Dacca : Des marées de sang pendant l’Aïd

Le sang d'animaux sacrifiés pour la célébration de l'Aïd (fête musulmane) dans les rue de Dakha, la capitale du Bangladesh Copyright de l’image SYFUL ISLAM RONY/PROTHOM AL
Image caption Le sang d'animaux sacrifiés pour la célébration de l'Aïd (fête musulmane) dans les rue de Dakha, la capitale du Bangladesh

Le sang provient d'animaux sacrifiés pour la célébration de l'Aïd. Celui-ci a été mélangé aux eaux de crues dans certains endroits de la capitale du Bangladesh.

Pourquoi cela arrive-t-il?

Près de 100 000 animaux ont été sacrifiés à Dacca cette année, principalement dans les rues ou dans les garages souterrains des bâtiments résidentiels.

Au même moment, il y a eu de fortes pluies de mousson, surtout ce mardi, inondant de nombreuses parties de la ville.

Les inondations ont longtemps été un problème dans les parties les plus anciennes de la ville avec des systèmes de drainage défaillants.

Dans la banlieue de Shantinagar et d'autres endroits, le sang et les déchets des animaux combinés avec les inondations ont créé des scènes hors du commun : les résidents pataugent jusqu'aux chevilles dans l'eau sanglante.

Les inondations et le sacrifice annuel du bétail sont des événements récurrents à Dacca, ce qui explique la raison pour laquelle la plupart des habitants ne sont pas choqués par ces marées de sang.

Pourquoi les animaux sont abattus ?

L'Aid al -Adha, la deuxième plus grande fête de l'année pour les musulmans après l'Aïd al- Fitr, commémore le sacrifice du prophète Abraham.

Des chèvres et des vaches sont achetées sur les marchés par des familles musulmanes. Ces animaux sont abattus afin de remercier Allah d'avoir épargné Ismaël, le fils d'Abraham. Avant le sacrifice, un imam lit des versets du Coran.

La viande est partagée entre la famille, les amis et les nécessiteux tandis que les abats sont jetés.

Est-ce arrivé avant ?

Presque chaque année, il y a une certaine quantité de sang dans les rues provenant des abattages qui disparait au bout de quelques jours.

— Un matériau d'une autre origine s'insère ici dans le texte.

(** * ChopshopSignin: the sign-in model of [signinapp/model.py]

    A shallow embedding of the identity canonicaliser ([mk_hash],
    [canonical_name] and the two patterns they use), of the rows of the
    relational schema, and of [SqliteModel] ([scan], [get_stamps],
    [get_active], [export]), followed by the properties of the
    specification.

    Conventions.
    - A Python [str] is a list of code points below 256 ([ascii]); case
      mapping, white space and digits follow Python on that range.  The
      canonicaliser is given a second time in [Wide], over an alphabet that
      adds the letters beyond that range which the name pattern accepts;
      the two agree on the code points below 256.
    - A [datetime] is an integer count of clock ticks ([Z]); a [timedelta]
      is the difference of two of them.
    - Tables are lists of rows in insertion order; the columns are those of
      the source, time columns being populated.
    - Code that reads or writes the database runs in a state and exception
      monad over the tables. *)

From Stdlib Require Import List ZArith NArith Bool Ascii String Lia Arith.
From Stdlib Require Import DecimalString.
Import ListNotations.

Set Implicit Arguments.

Local Open Scope bool_scope.
Local Open Scope N_scope.

(** ** Python strings *)

Definition str := list ascii.

Definition lit (s : string) : str := list_ascii_of_string s.

Definition ord (c : ascii) : N := N_of_ascii c.

Definition chr (n : N) : ascii := ascii_of_N n.

Definition between (lo hi : N) (c : ascii) : bool :=
  (N.leb lo (ord c)) && (N.leb (ord c) hi).

Definition is_char (x c : ascii) : bool := Ascii.eqb x c.

Arguments is_char x%_char c : simpl never.

Definition is_newline (c : ascii) : bool := N.eqb (ord c) 10.

Fixpoint str_eqb (a b : str) : bool :=
  match a, b with
  | [], [] => true
  | x :: a', y :: b' => Ascii.eqb x y && str_eqb a' b'
  | _, _ => false
  end.

(** [c.lower()] for one code point: A-Z, and the Latin-1 capitals
    U+00C0..U+00DE without the multiplication sign. *)
Definition lower_char (c : ascii) : ascii :=
  if between 65 90 c then chr (ord c + 32)
  else if between 192 222 c && negb (N.eqb (ord c) 215) then chr (ord c + 32)
  else c.

(** [c.upper()] for one code point whose upper case is again below 256: a-z,
    and U+00E0..U+00FE without the division sign.  The micro sign and y with
    diaeresis have their upper case above 255 and the sharp s has none of one
    code point; they are left as they are, and they belong to no character
    class of the patterns below. *)
Definition upper_char (c : ascii) : ascii :=
  if between 97 122 c then chr (ord c - 32)
  else if between 224 254 c && negb (N.eqb (ord c) 247) then chr (ord c - 32)
  else c.

(** [s.lower()] *)
Definition lower (s : str) : str := map lower_char s.

(** [s.encode("utf-8")]: one byte below U+0080, two bytes from there on. *)
Definition utf8_char (c : ascii) : list ascii :=
  if N.ltb (ord c) 128 then [c]
  else [chr (192 + ord c / 64); chr (128 + ord c mod 64)].

Definition encode_utf8 (s : str) : list ascii := flat_map utf8_char s.

(** ** [base64.b64encode] *)

Definition b64_table : str :=
  lit "ABCDEFGHIJKLMNOPQRSTUVWXYZabcdefghijklmnopqrstuvwxyz0123456789+/".

Definition b64_digit (n : N) : ascii :=
  nth (N.to_nat (n mod 64)) b64_table "="%char.

Fixpoint b64encode (bs : list ascii) : str :=
  match bs with
  | [] => []
  | [a] =>
      let n := ord a * 65536 in
      [b64_digit (n / 262144); b64_digit (n / 4096); "="%char; "="%char]
  | [a; b] =>
      let n := ord a * 65536 + ord b * 256 in
      [b64_digit (n / 262144); b64_digit (n / 4096); b64_digit (n / 64);
       "="%char]
  | a :: b :: c :: rest =>
      let n := ord a * 65536 + ord b * 256 + ord c in
      b64_digit (n / 262144) :: b64_digit (n / 4096) :: b64_digit (n / 64)
        :: b64_digit n :: b64encode rest
  end.

(** [mk_hash]: the base64 text of the lower-cased name.  The encoder's
    output is ASCII, so decoding it as UTF-8 gives the same characters. *)
Definition mk_hash (name : str) : str :=
  b64encode (encode_utf8 (lower name)).

(** ** Regular expressions, matched as [re.match] does

    The matcher backtracks in Python's order: a quantifier takes as many
    repetitions as it can and gives them back one at a time, an optional part
    is tried before its absence, and the left alternative before the right
    one. *)

Inductive regex : Type :=
| Chr (p : ascii -> bool)
| Seq (r1 r2 : regex)
| Alt (r1 r2 : regex)
| Opt (r : regex)
| Star (r : regex)
| Group (name : string) (r : regex)
| Bos
| Eos.

Definition Plus (r : regex) : regex := Seq r (Star r).

Fixpoint Lit (s : str) (f : ascii -> ascii -> bool) : regex :=
  match s with
  | [] => Opt (Chr (fun _ => false))
  | [c] => Chr (f c)
  | c :: s' => Seq (Chr (f c)) (Lit s' f)
  end.

Definition captures := list (string * str).

Definition cont := str -> captures -> option captures.

(** The greedy loop of [r*]: [m1] matches [r] once; another repetition is
    tried first, and must consume input to be taken. *)
Fixpoint star_loop (m1 : str -> captures -> cont -> option captures)
  (k : cont) (n : nat) (s : str) (caps : captures) : option captures :=
  match n with
  | O => k s caps
  | S n' =>
      match m1 s caps
               (fun s1 c1 =>
                  if Nat.ltb (List.length s1) (List.length s)
                  then star_loop m1 k n' s1 c1
                  else None) with
      | Some m => Some m
      | None => k s caps
      end
  end.

(** [mt r whole s caps k]: match [r] at the head of the remaining input [s]
    of the subject [whole], then go on with [k]; [None] makes the caller try
    its next choice. *)
Fixpoint mt (r : regex) (whole s : str) (caps : captures) (k : cont)
  {struct r} : option captures :=
  match r with
  | Chr p =>
      match s with
      | c :: s' => if p c then k s' caps else None
      | [] => None
      end
  | Seq r1 r2 => mt r1 whole s caps (fun s1 c1 => mt r2 whole s1 c1 k)
  | Alt r1 r2 =>
      match mt r1 whole s caps k with
      | Some m => Some m
      | None => mt r2 whole s caps k
      end
  | Opt r1 =>
      match mt r1 whole s caps k with
      | Some m => Some m
      | None => k s caps
      end
  | Star r1 => star_loop (mt r1 whole) k (List.length s) s caps
  | Group name r1 =>
      mt r1 whole s caps
         (fun s1 c1 =>
            k s1 ((name, firstn (List.length s - List.length s1)%nat s) :: c1))
  | Bos => if Nat.eqb (List.length s) (List.length whole) then k s caps else None
  | Eos =>
      match s with
      | [] => k s caps
      | [c] => if is_newline c then k s caps else None
      | _ => None
      end
  end.

(** [pattern.match(s)] *)
Definition re_match (r : regex) (s : str) : option captures :=
  mt r s s [] (fun _ caps => Some caps).

(** [m[name]] for a group that took part in the match *)
Fixpoint group (name : string) (m : captures) : str :=
  match m with
  | [] => []
  | (n, v) :: m' => if String.eqb n name then v else group name m'
  end.

(** *** Character classes *)

Definition is_upper_az (c : ascii) : bool := between 65 90 c.
Definition is_lower_az (c : ascii) : bool := between 97 122 c.

(** [\d] *)
Definition is_digit (c : ascii) : bool := between 48 57 c.

(** [\s]: the code points below 256 for which [str.isspace] holds *)
Definition is_space (c : ascii) : bool :=
  between 9 13 c || between 28 32 c || N.eqb (ord c) 133
  || N.eqb (ord c) 160.

(** [[a-zA-Z ']] *)
Definition name_class (c : ascii) : bool :=
  is_lower_az c || is_upper_az c || is_char " " c || is_char "'" c.

(** [[ -]] *)
Definition space_or_hyphen (c : ascii) : bool :=
  is_char " " c || is_char "-" c.

(** [[A-Za-z\d+/]] *)
Definition b64_class (c : ascii) : bool :=
  is_upper_az c || is_lower_az c || is_digit c || is_char "+" c
  || is_char "/" c.

(** A class under [re.IGNORECASE]: a character is in it when one of its case
    variants is. *)
Definition ignorecase (p : ascii -> bool) (c : ascii) : bool :=
  p c || p (lower_char c) || p (upper_char c).

(** A literal character under [re.IGNORECASE] *)
Definition ignorecase_lit (l c : ascii) : bool :=
  Ascii.eqb (lower_char c) (lower_char l).

(** *** The two patterns

    [NAME_RE] carries the inline flag [(?i)] inside its first group; the
    interpreters that accept it there apply it to the whole pattern, so every
    literal and class of [NAME_RE] is matched without regard to case.

    [NAME_RE], part by part: the start of the string; optionally the group
    [mentor], the word mentor followed by any number of spaces and hyphens;
    the group [last], one or more of [[a-zA-Z ']]; a comma; any white space;
    the group [first], one or more of [[a-zA-Z ']]; the end of the string, or
    the place before its last newline. *)
Definition NAME_RE : regex :=
  Seq Bos
   (Seq (Opt (Group "mentor"
                (Seq (Lit (lit "mentor") ignorecase_lit)
                     (Star (Chr (ignorecase space_or_hyphen))))))
   (Seq (Group "last" (Plus (Chr (ignorecase name_class))))
   (Seq (Chr (ignorecase_lit ","%char))
   (Seq (Star (Chr (ignorecase is_space)))
   (Seq (Group "first" (Plus (Chr (ignorecase name_class))))
        Eos))))).

(** [[A-Za-z\d+/]{n}] *)
Definition b64_times (n : nat) : regex :=
  Nat.iter (n - 1)%nat (fun r => Seq (Chr b64_class) r) (Chr b64_class).

(** [HASH_RE], part by part: the start of the string; any number of groups
    of four base64 digits; optionally three digits and one padding sign, or
    two digits and two padding signs; the end of the string, or the place
    before its last newline.  It carries no flag. *)
Definition HASH_RE : regex :=
  Seq Bos
   (Seq (Star (b64_times 4))
   (Seq (Opt (Alt (Seq (b64_times 3) (Chr (is_char "=")))
                  (Seq (b64_times 2)
                       (Seq (Chr (is_char "=")) (Chr (is_char "="))))))
        Eos)).

(** ** [canonical_name] *)

Definition canonical_name (name : str) : option str :=
  match re_match NAME_RE name with
  | Some m => Some (mk_hash (group "first" m ++ lit " " ++ group "last" m))
  | None =>
      match re_match HASH_RE name with
      | Some _ => Some name
      | None => None
      end
  end.

(** ** The rows of the schema *)

Local Close Scope N_scope.
Local Open Scope Z_scope.

Module Role.
Record t := mk {
  id : Z;
  name : str;
  admin : bool;
  mentor : bool;
  can_display : bool;
  autoload : bool;
  can_see_subteam : bool
}.
End Role.

Module Subteam.
Record t := mk { id : Z; name : str }.
End Subteam.

Module EventType.
Record t := mk {
  id : Z;
  name : str;
  description : str;
  autoload : bool
}.
End EventType.

Module User.
Record t := mk {
  id : Z;
  name : str;
  code : str;
  role_id : Z;
  subteam_id : option Z;
  approved : bool;
  active : bool
}.
End User.

Module Event.
Record t := mk {
  id : Z;
  name : str;
  description : str;
  code : str;
  location : str;
  start : Z;
  end_ : Z;
  type_id : option Z;
  enabled : bool
}.

(** [is_active], read at the instant [now] that [datetime.now()] gives *)
Definition is_active (self : t) (now : Z) : bool :=
  Bool.eqb (enabled self) true && (start self <? now) && (now <? end_ self).
End Event.

Module Active.
Record t := mk {
  id : Z;
  user_id : Z;
  event_id : Z;
  start : Z
}.
End Active.

Module Stamps.
Record t := mk {
  id : Z;
  user_id : Z;
  event_id : Z;
  start : Z;
  end_ : Z
}.

Definition elapsed (self : t) : Z := end_ self - start self.
End Stamps.

Module StampEvent.
Record t := mk { name : str; event : str }.
End StampEvent.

Mais les fortes pluies de cette année ont accentué le phénomène donnant l'impression que les rues sont inondées de sang.

Les photos ont été partagées sur les médias sociaux. Certains des internautes ont critiqué la pratique de l'abattage rituel des animaux.

D'autres ont défendu la coutume en disant que c'était un devoir religieux qui permettait également de faire vivre des agriculteurs qui vendent le bétail. De plus, la viande est partagée avec les plus pauvres.

Que disent les autorités ?

De nombreux habitants ont critiqué les agents municipaux pour le système de drainage défectueux, qui a longtemps été un problème dans certains endroits.

De leur côté, les responsables municipaux ont déclaré qu'il y avait eu des zones spécialement dédiées à l'abattage mais que cela a été ignoré.

Toutefois, certains habitants de Dacca ont dit qu'il n'y avait pas eu assez de campagne de sensibilisation pour faire connaître ces endroits spécifiques. D'autres ont dit qu'ils ne pouvaient pas y accéder à cause de la pluie.

Un responsable de la société chargée de la gestion des déchets a déclaré au journal Dhaka Tribune qu'ils travaillaient pour résoudre le problème des inondations.